Archive: Historical Documents about Compendium
This page contains a number of older documents describing Compendium at various points in its history.
Compendium is the semantic hypertext concept mapping tool at the heart of the Compendium methodology. It is the result of over 15 years' continual research, deployment and development of a tool to support the real time mapping of discussions in meetings, collaborative modelling, and the longer term management of this information as organizational memory.
Compendium was initially developed in Verizon research labs as a next generation version of the QuestMap product (read more) which provided software support for the widely recognised IBIS methodology (Issue-Based Information System), as embodied in Dialog Mapping by CogNexus Institute.
Compendium is arguably the most advanced IBIS mapping tool available, but goes much further with the addition of extensive support for web publishing, integration with other applications, support for multiple methods, and other advanced functionality. Verizon, CogNexus, and other Compendium practitioners are now collaborating with the Knowledge Media Institute at the Open University (UK) who are developing the software further and integrating it with other collaboration technologies (see their eScience CoAKTinG project).
Compendium is a robust system, used for real work, but not a commercial product. Its first free public release, of v.1.2, occurred in January 2003, followed by many other releases. The source code became freely available in 2004.
Compendium allows a variety of HTML exports to be created through the GUI. With a few clicks, users can specify any number of views and produce web pages (or whole sites) with options such as graphics, links to external URLs, left navigation bars, clickable containing views at the node level, clickable metadata/tags/codes on the node level, etc.
Note: The examples below are from early versions of Compendium. The Web Export capabilities have advanced substantially since then. See our Showcase page for examples.
The samples below show two different export formats for the same Compendium content.
The Digital Document Discourse Environment (D3E) can be used to transform an exported HTML outline from Compendium into a website for asynchronous threaded discussion about the ideas from a meeting.
D3E generates a Web user interface in which the document is tightly linked to discussion threads. Readers can click in the document to quickly see who has commented on a given issue, switching smoothly between reading and interaction. This makes it possible to circulate the results of a meeting captured in Compendium to a wider audience to solicit feedback on a familiar, hierarchical document structure via a threaded discussion interface.
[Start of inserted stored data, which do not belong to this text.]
(* ===== verification/Heap4.v ===== *)
(** FreeRTOS/portable/MemMang/heap_4.c: the kernel heap.  Free blocks form a
    singly linked list in address order, threaded through the block headers;
    freeing coalesces a block with free neighbours.  The store holds the block
    headers by address; [heap_rep] relates it to the sequence of tiles the heap
    is cut into. *)
From S2P Require Import Prelude.

Definition configTOTAL_HEAP_SIZE : Z := 16384.
Definition portBYTE_ALIGNMENT : Z := 16.
Definition portBYTE_ALIGNMENT_MASK : Z := 15.
Definition xHeapStructSize : Z := Z.land (8 + (portBYTE_ALIGNMENT - 1)) (Z.lnot portBYTE_ALIGNMENT_MASK).
Definition heapMINIMUM_BLOCK_SIZE : Z := Z.shiftl xHeapStructSize 1.

Record BlockLink_t := mkBlock {
  pxNextFreeBlock : Z;
  xBlockSize : Z
}.
#[export] Instance BlockLink_eq_dec : EqDecision BlockLink_t.
Proof. solve_decision. Defined.

Record heap_state := mkHeap {
  blocks : gmap Z BlockLink_t;
  pxEnd : Z;
  xFreeBytesRemaining : Z;
  xMinimumEverFreeBytesRemaining : Z;
  xNumberOfSuccessfulAllocations : Z;
  xNumberOfSuccessfulFrees : Z;
  xBlockAllocatedBit : Z
}.

Definition set_next (v : Z) (b : BlockLink_t) := mkBlock v (xBlockSize b).
Definition set_size (v : Z) (b : BlockLink_t) := mkBlock (pxNextFreeBlock b) v.

Definition set_blocks (m : gmap Z BlockLink_t) (s : heap_state) :=
  mkHeap m (pxEnd s) (xFreeBytesRemaining s) (xMinimumEverFreeBytesRemaining s)
    (xNumberOfSuccessfulAllocations s) (xNumberOfSuccessfulFrees s) (xBlockAllocatedBit s).
Definition set_free (v : Z) (s : heap_state) :=
  mkHeap (blocks s) (pxEnd s) v (xMinimumEverFreeBytesRemaining s)
    (xNumberOfSuccessfulAllocations s) (xNumberOfSuccessfulFrees s) (xBlockAllocatedBit s).
Definition set_min (v : Z) (s : heap_state) :=
  mkHeap (blocks s) (pxEnd s) (xFreeBytesRemaining s) v
    (xNumberOfSuccessfulAllocations s) (xNumberOfSuccessfulFrees s) (xBlockAllocatedBit s).
Definition count_alloc (s : heap_state) :=
  mkHeap (blocks s) (pxEnd s) (xFreeBytesRemaining s) (xMinimumEverFreeBytesRemaining s)
    (u32 (xNumberOfSuccessfulAllocations s + 1)) (xNumberOfSuccessfulFrees s) (xBlockAllocatedBit s).
Definition count_free (s : heap_state) :=
  mkHeap (blocks s) (pxEnd s) (xFreeBytesRemaining s) (xMinimumEverFreeBytesRemaining s)
    (xNumberOfSuccessfulAllocations s) (u32 (xNumberOfSuccessfulFrees s + 1)) (xBlockAllocatedBit s).

(** The static data before [main]: no block, [pxEnd] is NULL. *)
Definition heap_bss : heap_state := mkHeap ∅ 0 0 0 0 0 0.

(** Iterations granted to the list walks; [frees_bound] shows it is enough. *)
Definition heap_fuel : nat := 1025.

Section Code.

(** Where the linker placed [ucHeap] and [xStart]. *)
Context (ucHeap xStart : Z).

(** Header accesses must stay inside [ucHeap] or hit [xStart]. *)
Definition in_heap (a : Z) : bool :=
  (a =? xStart) || ((ucHeap <=? a) && (a + 8 <=? ucHeap + configTOTAL_HEAP_SIZE)).

Definition rd (a : Z) : M heap_state BlockLink_t :=
  s ← get; of_option (blocks s !! a).
Definition wr (a : Z) (b : BlockLink_t) : M heap_state unit :=
  if in_heap a then modify (fun s => set_blocks (<[a := b]> (blocks s)) s)
  else stop_ Fault.
Definition wr_next (a v : Z) : M heap_state unit := b ← rd a; wr a (set_next v b).
Definition wr_size (a v : Z) : M heap_state unit := b ← rd a; wr a (set_size v b).

(** A store to one field of memory that holds no header yet leaves the other
    field as it was; its content is unspecified and taken to be 0. *)
Definition wr_size_fresh (a v : Z) : M heap_state unit :=
  s ← get;
  wr a (set_size v (default (mkBlock 0 0) (blocks s !! a))).
Definition wr_next_fresh (a v : Z) : M heap_state unit :=
  s ← get;
  wr a (set_next v (default (mkBlock 0 0) (blocks s !! a))).

Definition prvHeapInit : M heap_state unit :=
  let xTotalHeapSize := configTOTAL_HEAP_SIZE in
  let uxAddress := ucHeap in
  let '(uxAddress, xTotalHeapSize) :=
    if negb (Z.land uxAddress portBYTE_ALIGNMENT_MASK =? 0) then
      let a := u32 (uxAddress + (portBYTE_ALIGNMENT - 1)) in
      let a := Z.land a (u32 (Z.lnot portBYTE_ALIGNMENT_MASK)) in
      (a, u32 (xTotalHeapSize - (a - ucHeap)))
    else (uxAddress, xTotalHeapSize) in
  let pucAlignedHeap := uxAddress in
  wr_next_fresh xStart pucAlignedHeap;;
  wr_size xStart 0;;
  let uxAddress := u32 (pucAlignedHeap + xTotalHeapSize) in
  let uxAddress := u32 (uxAddress - xHeapStructSize) in
  let uxAddress := Z.land uxAddress (u32 (Z.lnot portBYTE_ALIGNMENT_MASK)) in
  modify (fun s => mkHeap (blocks s) uxAddress (xFreeBytesRemaining s)
    (xMinimumEverFreeBytesRemaining s) (xNumberOfSuccessfulAllocations s)
    (xNumberOfSuccessfulFrees s) (xBlockAllocatedBit s));;
  wr_size_fresh uxAddress 0;;
  wr_next uxAddress 0;;
  let pxFirstFreeBlock := pucAlignedHeap in
  wr_size_fresh pxFirstFreeBlock (u32 (uxAddress - pxFirstFreeBlock));;
  wr_next pxFirstFreeBlock uxAddress;;
  b ← rd pxFirstFreeBlock;
  modify (set_min (xBlockSize b));;
  modify (set_free (xBlockSize b));;
  modify (fun s => mkHeap (blocks s) (pxEnd s) (xFreeBytesRemaining s)
    (xMinimumEverFreeBytesRemaining s) (xNumberOfSuccessfulAllocations s)
    (xNumberOfSuccessfulFrees s) (u32 (Z.shiftl 1 (4 * 8 - 1)))).

(** The [for] loop of [prvInsertBlockIntoFreeList]. *)
Fixpoint insert_find (fuel : nat) (pxIterator pxBlockToInsert : Z) : M heap_state Z :=
  match fuel with
  | O => stop_ NoFuel
  | S fuel =>
      it ← rd pxIterator;
      if pxNextFreeBlock it <? pxBlockToInsert
      then insert_find fuel (pxNextFreeBlock it) pxBlockToInsert
      else mret pxIterator
  end.

Definition prvInsertBlockIntoFreeList (pxBlockToInsert : Z) : M heap_state unit :=
  pxIterator ← insert_find heap_fuel xStart pxBlockToInsert;
  it ← rd pxIterator;
  pxBlockToInsert ←
    (if pxIterator + xBlockSize it =? pxBlockToInsert then
       b ← rd pxBlockToInsert;
       wr_size pxIterator (u32 (xBlockSize it + xBlockSize b));;
       mret pxIterator
     else mret pxBlockToInsert);
  b ← rd pxBlockToInsert;
  it ← rd pxIterator;
  s ← get;
  (if pxBlockToInsert + xBlockSize b =? pxNextFreeBlock it then
     if negb (pxNextFreeBlock it =? pxEnd s) then
       n ← rd (pxNextFreeBlock it);
       wr_size pxBlockToInsert (u32 (xBlockSize b + xBlockSize n));;
       it ← rd pxIterator;
       n ← rd (pxNextFreeBlock it);
       wr_next pxBlockToInsert (pxNextFreeBlock n)
     else wr_next pxBlockToInsert (pxEnd s)
   else wr_next pxBlockToInsert (pxNextFreeBlock it));;
  if negb (pxIterator =? pxBlockToInsert)
  then wr_next pxIterator pxBlockToInsert
  else mret tt.

(** The [while] loop of [pvPortMalloc]: first block of adequate size. *)
Fixpoint malloc_find (fuel : nat) (want prev blk : Z) : M heap_state (Z * Z) :=
  match fuel with
  | O => stop_ NoFuel
  | S fuel =>
      b ← rd blk;
      if (xBlockSize b <? want) && negb (pxNextFreeBlock b =? 0)
      then malloc_find fuel want blk (pxNextFreeBlock b)
      else mret (prev, blk)
  end.

(** The size adjustment of [pvPortMalloc]: header added, rounded up, 0 when the
    request is 0 or overflows. *)
Definition adjust_size (xWantedSize : Z) : Z :=
  if (0 <? xWantedSize) && (xWantedSize <? u32 (xWantedSize + xHeapStructSize)) then
    let w := u32 (xWantedSize + xHeapStructSize) in
    let r := Z.land w portBYTE_ALIGNMENT_MASK in
    if negb (r =? 0) then
      if w <? u32 (w + (portBYTE_ALIGNMENT - r))
      then u32 (w + (portBYTE_ALIGNMENT - r)) else 0
    else w
  else 0.

(** The part of [pvPortMalloc] that splits a block larger than required. *)
Definition malloc_split (blk want : Z) : M heap_state unit :=
  b ← rd blk;
  if heapMINIMUM_BLOCK_SIZE <? u32 (xBlockSize b - want) then
    let new := blk + want in
    assert_ (Z.land new portBYTE_ALIGNMENT_MASK =? 0);;
    wr_size_fresh new (u32 (xBlockSize b - want));;
    wr_size blk want;;
    prvInsertBlockIntoFreeList new
  else mret tt.

(** The part of [pvPortMalloc] that accounts for the block and marks it. *)
Definition malloc_take (blk : Z) : M heap_state unit :=
  b ← rd blk;
  modify (fun s => set_free (u32 (xFreeBytesRemaining s - xBlockSize b)) s);;
  modify (fun s => if xFreeBytesRemaining s <? xMinimumEverFreeBytesRemaining s
                   then set_min (xFreeBytesRemaining s) s else s);;
  s ← get;
  wr_size blk (Z.lor (xBlockSize b) (xBlockAllocatedBit s));;
  wr_next blk 0;;
  modify count_alloc.

Definition pvPortMalloc (xWantedSize : Z) : M heap_state Z :=
  s ← get;
  (if pxEnd s =? 0 then prvHeapInit else mret tt);;
  s ← get;
  pvReturn ←
    (if Z.land xWantedSize (xBlockAllocatedBit s) =? 0 then
       let want := adjust_size xWantedSize in
       (* asserted by the code after rounding up; true without it in the other branches *)
       assert_ (Z.land want portBYTE_ALIGNMENT_MASK =? 0);;
       if (0 <? want) && (want <=? xFreeBytesRemaining s) then
         st ← rd xStart;
         r ← malloc_find heap_fuel want xStart (pxNextFreeBlock st);
         let '(prev, blk) := r in
         if negb (blk =? pxEnd s) then
           p ← rd prev;
           let pvReturn := pxNextFreeBlock p + xHeapStructSize in
           b ← rd blk;
           wr_next prev (pxNextFreeBlock b);;
           malloc_split blk want;;
           malloc_take blk;;
           mret pvReturn
         else mret 0
       else mret 0
     else mret 0);
  assert_ (Z.land pvReturn portBYTE_ALIGNMENT_MASK =? 0);;
  mret pvReturn.

Definition vPortFree (pv : Z) : M heap_state unit :=
  if negb (pv =? 0) then
    let pxLink := pv - xHeapStructSize in
    b ← rd pxLink;
    s ← get;
    assert_ (negb (Z.land (xBlockSize b) (xBlockAllocatedBit s) =? 0));;
    assert_ (pxNextFreeBlock b =? 0);;
    if negb (Z.land (xBlockSize b) (xBlockAllocatedBit s) =? 0) then
      if pxNextFreeBlock b =? 0 then
        wr_size pxLink (Z.land (xBlockSize b) (u32 (Z.lnot (xBlockAllocatedBit s))));;
        b ← rd pxLink;
        modify (fun s => set_free (u32 (xFreeBytesRemaining s + xBlockSize b)) s);;
        prvInsertBlockIntoFreeList pxLink;;
        modify count_free
      else mret tt
    else mret tt
  else mret tt.

Definition xPortGetFreeHeapSize : M heap_state Z := gets xFreeBytesRemaining.
Definition xPortGetMinimumEverFreeHeapSize : M heap_state Z := gets xMinimumEverFreeBytesRemaining.

Record HeapStats_t := mkStats {
  xAvailableHeapSpaceInBytes : Z;
  xSizeOfLargestFreeBlockInBytes : Z;
  xSizeOfSmallestFreeBlockInBytes : Z;
  xNumberOfFreeBlocks : Z;
  xMinimumEverFree : Z;
  xSuccessfulAllocations : Z;
  xSuccessfulFrees : Z
}.

(** The [do] loop of [vPortGetHeapStats]. *)
Fixpoint stats_loop (fuel : nat) (pxBlock xBlocks xMaxSize xMinSize : Z)
    : M heap_state (Z * Z * Z) :=
  match fuel with
  | O => stop_ NoFuel
  | S fuel =>
      b ← rd pxBlock;
      s ← get;
      let xBlocks := u32 (xBlocks + 1) in
      let xMaxSize := if xMaxSize <? xBlockSize b then xBlockSize b else xMaxSize in
      let xMinSize := if xBlockSize b <? xMinSize then xBlockSize b else xMinSize in
      if negb (pxNextFreeBlock b =? pxEnd s)
      then stats_loop fuel (pxNextFreeBlock b) xBlocks xMaxSize xMinSize
      else mret (xBlocks, xMaxSize, xMinSize)
  end.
Exporting from a Compendium template to a data flow diagram in Microsoft Visio (and into a corresponding software requirements document using a Microsoft Word template).
Note: The Visio and Word interfaces seen in the example below were custom Visual Basic for Applications code developed by Al Selvin and Bea Zimmermann at Bell Atlantic in 1999. It is not part of the current Compendium software, though it could be easily recreated.
A hierarchical concept map in Compendium is exported into an indented, textual outline which can be directly imported into Word
to be manipulated as an outline structure, or further reformatted.
Note: The example below is from an early version of Compendium. The Web Export capabilities have advanced substantially since then, allowing much more elegant formatting in Word and other programs. See our Showcase page for examples.
Drag and drop from Microsoft Excel to import content. If you name a table with row and column headings, and then drag from the corner of the table into Compendium, it will prompt if you wish this to be converted into an issue template, as illustrated below. Your Excel information is now in the form of hypertext nodes which can be tagged, annotated, discussed and transcluded within Compendium.
QuestMap was an award-winning product for mediating meetings through Visual Information Mapping.
Compendium extends QuestMap's functionality, with an open architecture for greater interoperability.